_Data provided_:
(** C10, as stated, fails on the wire: a payload whose text holds a line feed
    followed by data: settle 5 gives a block whose text has a settle data
    line. *)
Lemma streamer_settle_counterexample :
  (forall python,
      DatastarStreamer_stream python open_streamer
        [Yielded (PStr ("x" ++ nl ++ "data: settle 5"))] fast_clock 1
      = ([(5000, [Emit ("event: datastar-fragment" ++ nl ++ "data: fragment x" ++ nl
                        ++ "data: settle 5" ++ nl ++ nl);
                  Sleep 100])],
         Continue {| generator := []; last_yield_time := 5000 |}))
  /\ wire_data_lines ("event: datastar-fragment" ++ nl ++ "data: fragment x" ++ nl
                      ++ "data: settle 5" ++ nl ++ nl)
     = ["fragment x"; "settle 5"]
  /\ has_line "settle" ["fragment x"; "settle 5"] = true.
Proof. repeat split. Qed.


(** ** More properties at sample inputs *)

Lemma list_content_blocks_witness :
  DatastarEvent_stream no_repr broken_list_event
  = (["event: datastar-fragment" ++ nl ++ "data: fragment a" ++ nl ++ nl], Some KeyError)
  /\ Forall2 (fun item b => format_sse no_repr broken_list_event item = Ok b)
       [PStr "a"] ["event: datastar-fragment" ++ nl ++ "data: fragment a" ++ nl ++ nl]
  /\ exists item,
       nth_error [PStr "a"; no_fragment_item; PStr "b"] 1 = Some item
       /\ format_sse no_repr broken_list_event item = Raise KeyError.
Proof.
  split; [reflexivity|].
  apply (list_content_blocks no_repr broken_list_event
           [PStr "a"; no_fragment_item; PStr "b"]
           ["event: datastar-fragment" ++ nl ++ "data: fragment a" ++ nl ++ nl]
           (Some KeyError)); reflexivity.
Defined.

Lemma fragment_list_encodes_witness :
  exists event blocks,
    create_fragment (PList [both_item; PStr "x"; empty_item])
      (Some INNER) None None None None None = Ok event
    /\ DatastarEvent_stream no_repr event = (blocks, None)
    /\ List.length blocks = 3%nat.
Proof.
  apply (fragment_list_encodes no_repr [both_item; PStr "x"; empty_item]
           (Some INNER) None None None None None).
  repeat constructor.
Defined.

Lemma merge_value_or_error_witness :
  _format_fragment_sse no_repr full_event (PDict string_merge_item) = Raise AttributeError
  /\ exists rest,
       fragment_data_lines no_repr full_event (PDict kind_merge_item)
       = Ok ("merge datastar-signal" :: rest).
Proof.
  split.
  - apply (merge_value_or_error no_repr full_event string_merge_item);
      [reflexivity | discriminate].
  - apply (merge_value_or_error no_repr full_event kind_merge_item);
      [reflexivity | discriminate].
Defined.

Lemma merge_line_token_witness :
  exists token,
    value_of (resolved_merge plain_event both_item) = Ok token
    /\ "merge prepend_element" = "merge " ++ token.
Proof.
  apply (merge_line_token no_repr plain_event both_item
           ["merge prepend_element"; "selector #feeds"; "fragment x"]).
  - reflexivity.
  - simpl. auto.
  - reflexivity.
Defined.

Lemma fragment_block_lines_witness :
  exists lines b,
    fragment_data_lines no_repr full_event both_item = Ok lines
    /\ format_sse no_repr full_event both_item = Ok b
    /\ text_lines b
       = "event: datastar-fragment" :: (map (append "data: ") lines ++ [""; ""])%list.
Proof.
  apply (fragment_block_lines no_repr full_event both_item); reflexivity.
Defined.

Lemma streamer_spacing_witness :
  fst (DatastarStreamer_stream no_repr open_streamer
         [Yielded (PStr "a"); Yielded (PStr "b")] slow_clock 3)
  = [(5000, [Emit ("event: datastar-fragment" ++ nl ++ "data: fragment a" ++ nl ++ nl);
             Sleep 100]);
     (5600, [Sleep 100]);
     (6200, [Emit ("event: datastar-fragment" ++ nl ++ "data: fragment b" ++ nl ++ nl);
             Sleep 100])]
  /\ interval open_streamer <= 6200 - 5000.
Proof.
  split; [reflexivity|].
  apply (streamer_spacing no_repr open_streamer [Yielded (PStr "a"); Yielded (PStr "b")]
           slow_clock 3 [] [(5600, [Sleep 100])] [] 5000 6200
           [Emit ("event: datastar-fragment" ++ nl ++ "data: fragment a" ++ nl ++ nl);
            Sleep 100]
           [Emit ("event: datastar-fragment" ++ nl ++ "data: fragment b" ++ nl ++ nl);
            Sleep 100]).
  - vm_compute. discriminate.
  - reflexivity.
  - reflexivity.
  - discriminate.
Defined.

Lemma emission_needs_gate_witness :
  6200 = slow_clock 2
  /\ condition_callable open_streamer 2 = true
  /\ (0 <= interval open_streamer -> interval open_streamer <= 6200).
Proof.
  apply (emission_needs_gate no_repr open_streamer [Yielded (PStr "a"); Yielded (PStr "b")]
           slow_clock 3
           [(5000, [Emit ("event: datastar-fragment" ++ nl ++ "data: fragment a" ++ nl ++ nl);
                    Sleep 100]);
            (5600, [Sleep 100])] [] 6200
           [Emit ("event: datastar-fragment" ++ nl ++ "data: fragment b" ++ nl ++ nl);
            Sleep 100]).
  - reflexivity.
  - discriminate.
Defined.

Lemma closed_gate_only_sleeps_witness :
  DatastarStreamer_stream no_repr shut_streamer [Yielded (PStr "a")] fast_clock 3
  = ([(5000, [Sleep 100]); (5001, [Sleep 100]); (5002, [Sleep 100])],
     Continue {| generator := [Yielded (PStr "a")]; last_yield_time := 0 |}).
Proof.
  apply (closed_gate_only_sleeps no_repr shut_streamer [Yielded (PStr "a")] fast_clock 3).
  intros i _. left. reflexivity.
Defined.

Lemma create_sse_stream_propagates_witness :
  create_sse_stream no_repr
    [Yielded (PStr "a"); Failed SourceError; Yielded (PStr "b")]
    None None None None FRAGMENT 7
  = ([Emit ("event: datastar-fragment" ++ nl ++ "data: fragment a" ++ nl ++ nl); Sleep 7],
     Some SourceError)
  /\ create_sse_stream no_repr
       [Yielded (PStr "a"); Yielded (PList [PStr "b"; no_fragment_item]); Yielded (PStr "c")]
       None None None None FRAGMENT 7
     = ([Emit ("event: datastar-fragment" ++ nl ++ "data: fragment a" ++ nl ++ nl); Sleep 7;
         Emit ("event: datastar-fragment" ++ nl ++ "data: fragment b" ++ nl ++ nl)],
        Some KeyError).
Proof.
  destruct (create_sse_stream_propagates no_repr [PStr "a"]
              [["event: datastar-fragment" ++ nl ++ "data: fragment a" ++ nl ++ nl]]
              None None None None FRAGMENT 7) as (Hsource & _ & Hpartial).
  - repeat constructor.
  - split.
    + apply (Hsource SourceError [Yielded (PStr "b")]).
    + apply (Hpartial (PList [PStr "b"; no_fragment_item])
               {| content := PList [PStr "b"; no_fragment_item]; merge := None;
                  selector := None; settle_duration := None;
                  use_view_transitions := None; redirect := None; error := None;
                  event_type := FRAGMENT |}
               ["event: datastar-fragment" ++ nl ++ "data: fragment b" ++ nl ++ nl]
               KeyError [Yielded (PStr "c")]); reflexivity.
Defined.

_Task item_: Check the entries above line by line and return each one containing the word "Hsource".

_Answer space_:
              None None None None FRAGMENT 7) as (Hsource & _ & Hpartial).
    + apply (Hsource SourceError [Yielded (PStr "b")]).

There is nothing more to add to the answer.